Donald Trump's attorneys inadvertently just helped Special Counsel Jack Smith prove a major part of his case against the former president, argued Aaron Blake in a column for the Washington Post on Wednesday.
Blake looks at a recent legal brief in Trump's appeal for presidential immunity in his federal election conspiracy case, which he argues contains a "remarkable" detail useful to Smith's team.
"His attorneys refer to a social media post from Trump the same day of the filing — Tuesday — which links to a report from an unnamed source running down various voter-fraud claims," writes Blake. "The report, to put it lightly, is a mess."

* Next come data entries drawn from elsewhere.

Lemma PHYSFS_flush_write (fh : FileHandle S) :
  write_ok fh ->
  exists fh', PHYSFS_flush fh = (fh', Ok tt) /\ write_ok fh' /\
    written (fh_io fh') = delivered fh /\ buffill fh' = 0 /\
    buffer fh' = buffer fh /\ bufsize fh' = bufsize fh.
Proof.
  intros (Hs & Hr & Hp & Hfill & Hsize & Hnone). unfold PHYSFS_flush, delivered.
  rewrite Hr, Hp. cbn [orb].
  destruct (Nat.eqb_spec 0 (buffill fh)) as [Hz|Hnz].
  - exists fh. rewrite <- Hz, take_0, app_nil_r.
    repeat split; try assumption; lia.
  - rewrite drop_0, Nat.sub_0_r.
    destruct (write_spec (fh_io fh) (take (buffill fh) (fh_buf fh)) Hs) as (s' & Hw & Hs' & Hwr).
    { intros Hnil. apply (f_equal length) in Hnil. rewrite length_take in Hnil.
      cbn [length] in Hnil. lia. }
    rewrite Hw. rewrite length_take.
    destruct (Z.leb_spec (Z.of_nat (buffill fh `min` length (fh_buf fh))) 0); [lia|].
    eexists. split; [reflexivity|]. cbn [fh_io buffill buffer bufsize].
    split; [|repeat split; exact Hwr].
    unfold write_ok, fh_buf in *. cbn [fh_io forReading bufpos buffill buffer bufsize].
    repeat split; try assumption; lia.
Qed.

Lemma memcpy_at_length (dst src : list byte) (at_ : nat) :
  at_ + length src <= length dst -> length (memcpy_at dst at_ src) = length dst.
Proof.
  intros Hle. unfold memcpy_at. rewrite !length_app, length_take, length_drop. lia.
Qed.

Lemma memcpy_at_take (dst src : list byte) (at_ : nat) :
  at_ <= length dst ->
  take (at_ + length src) (memcpy_at dst at_ src) = take at_ dst ++ src.
Proof.
  intros Hle. unfold memcpy_at.
  rewrite take_app_ge by (rewrite length_take; lia).
  rewrite length_take. replace (at_ `min` length dst) with at_ by lia.
  replace (at_ + length src - at_) with (length src) by lia.
  rewrite take_app_length. reflexivity.
Qed.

Blake writes that the report contains "astonishing and false claims" that fly in the face of fact, specifically that no evidence exists that President Joe Biden won the 2020 election and that Trump's early swing state leads prove interference occurred.
"But even Trump allies had acknowledged before the election that the expected late arrival of ballots from populous and heavily Democratic areas, as well as mail-in ballots, would create an illusion of an early Trump lead," Blake writes. "There is nothing suspicious about how those states flipped as time went on."
That was just the tip of the iceberg of spurious claims made in this document, writes Blake.
Blake believes bringing this document to the court's attention will be a choice Trump's lawyers come to regret.
"What it demonstrates is how much this entire effort was about manufacturing smoke," Blake concludes. "And in that way, the Trump lawyers in effect just proved the prosecutors’ point."